Rumba At The Royal Lake Club

More than 120 guests attended a dinner and dance cum workshop at the Royal Lake Club in Kuala Lumpur on March 27 2010. Organized by the dancesport section of the club, the function was held at the cosy Recreation Hall. The guest-of-honour was Dato' Abdullah Sani A Karim, the President of the club. George Lim, the President of Malaysian Dancesport Berhad, his wife Janet and many dance teachers from Kuala Lumpur and Selangor were among those present. In his welcome speech, Dato' Abdullah said he was pleased with the good turnout and hoped that more of such events would be organized. Dato' Abdullah also regaled the guests with funny anecdotes of the ballroom dance activities of the club in the past.
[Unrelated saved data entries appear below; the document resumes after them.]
Definition segments (p : string) : list string :=
  norm_segs (is_absolute p) (split_slash p EmptyString) [].

Definition unsegments (abs : bool) (segs : list string) : string :=
  if abs then "/" ++ String.concat "/" segs
  else match segs with
       | [] => "."
       | _ => String.concat "/" segs
       end.

Definition normalize (p : string) : string := unsegments (is_absolute p) (segments p).

Definition join (a b : string) : string :=
  match a, b with
  | EmptyString, EmptyString => "."
  | EmptyString, _ => normalize b
  | _, EmptyString => normalize a
  | _, _ => normalize (a ++ "/" ++ b)
  end.

Definition cwd : string := "/proj".

Definition resolve (p : string) : string :=
  if is_absolute p then normalize p else normalize (cwd ++ "/" ++ p).

Definition parse (p : string) : ParsedPath :=
  let segs := split_slash p EmptyString in
  let d := String.concat "/" (removelast segs) in
  {| pdir := if is_absolute p && (d =? EmptyString) then "/" else d;
     pbase := last segs EmptyString |}.

Fixpoint strip_common (xs ys : list string) : list string * list string :=
  match xs, ys with
  | x :: xs', y :: ys' => if x =? y then strip_common xs' ys' else (xs, ys)
  | _, _ => (xs, ys)
  end.

Definition relative (from to : string) : string :=
  let '(f, t) := strip_common (segments (resolve from)) (segments (resolve to)) in
  String.concat "/" (map (fun _ => "..") f ++ t).

(** A proper ancestor: every segment of the directory, then at least one more. *)
Definition is_ancestor (d p : string) : bool :=
  match strip_common (segments (resolve d)) (segments (resolve p)) with
  | ([], _ :: _) => true
  | _ => false
  end.

Definition ends_with (s suffix : string) : bool :=
  let n := String.length s in
  let k := String.length suffix in
  (k <=? n)%nat && (substring (n - k) k s =? suffix).

End Posix.

Module Fake.

Record FakeWorld := { files : list (string * string); dirs : list string }.

Fixpoint read (fs : list (string * string)) (p : string) : option string :=
  match fs with
  | [] => None
  | (q, c) :: rest => if q =? p then Some c else read rest p
  end.

Fixpoint write (fs : list (string * string)) (p c : string) : list (string * string) :=
  match fs with
  | [] => [(p, c)]
  | (q, c') :: rest => if q =? p then (q, c) :: rest else (q, c') :: write rest p c
  end.

Definition fs_mkdirp (d : string) (w : FakeWorld) : Result unit * FakeWorld :=
  (Ok tt, {| files := files w; dirs := Posix.resolve d :: dirs w |}).

(** [COPYFILE_EXCL] is mode 1; without it the destination is replaced. *)
Definition fs_copyFile (src dst : string) (mode : option nat) (w : FakeWorld)
  : Result unit * FakeWorld :=
  match read (files w) (Posix.resolve src) with
  | None => (Throw (mkError ("ENOENT: no such file or directory, copyfile " ++ src)), w)
  | Some c =>
      let exists_ := match read (files w) (Posix.resolve dst) with Some _ => true | None => false end in
      let excl := match mode with Some 1 => true | _ => false end in
      if excl && exists_
      then (Throw (mkError ("EEXIST: file already exists, copyfile " ++ dst)), w)
      else if existsb (String.eqb (pdir (Posix.parse (Posix.resolve dst)))) (dirs w)
      then (Ok tt, {| files := write (files w) (Posix.resolve dst) c; dirs := dirs w |})
      else (Throw (mkError ("ENOENT: no such file or directory, copyfile " ++ dst)), w)
  end.

Definition artifact_name (base : string) : string :=
  substring 0 (String.length base - 4) base ++ ".amxx".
The Rumba workshop was conducted by Amy Lee Ai Mei, principal of Amy Dancesport Centre, Kuala Lumpur and former South East Asia Professional Latin Champion. Amy explained to the participants the character and interpretation of the dance. She went on to elucidate the basic figures of the Rumba such as the Basic Movements, Progressive Walks Forward & Back, Side Steps, Cucarachas and Spot Turns. Amy also touched on the techniques of the dance, footwork, transfer of weight and the lateral and rotational hip movements. A simple dance routine was choreographed by Amy and the participants were then put through their paces. It was a fun-filled evening and a jolly good time was had by all.

The Royal Lake Club (founded 1890), Royal Selangor Golf Club (established 1893) and Royal Selangor Club (constituted 1884) were started by the British colonials and are probably the 3 oldest extant social clubs in KL. These clubs were where the British community gathered to socialise, dine or imbibe their stengahs. Stengah (from the Malay word setengah, meaning half), a concoction of whiskey and soda was a popular drink back then. What were the popular social dances during those days? Was it the English Old-Time, Polka and Mazurka? Unfortunately, most of the written records of the clubs in the then Malaya were destroyed during the Japanese Occupation from 1941 to 1945, so we are unable to know for sure.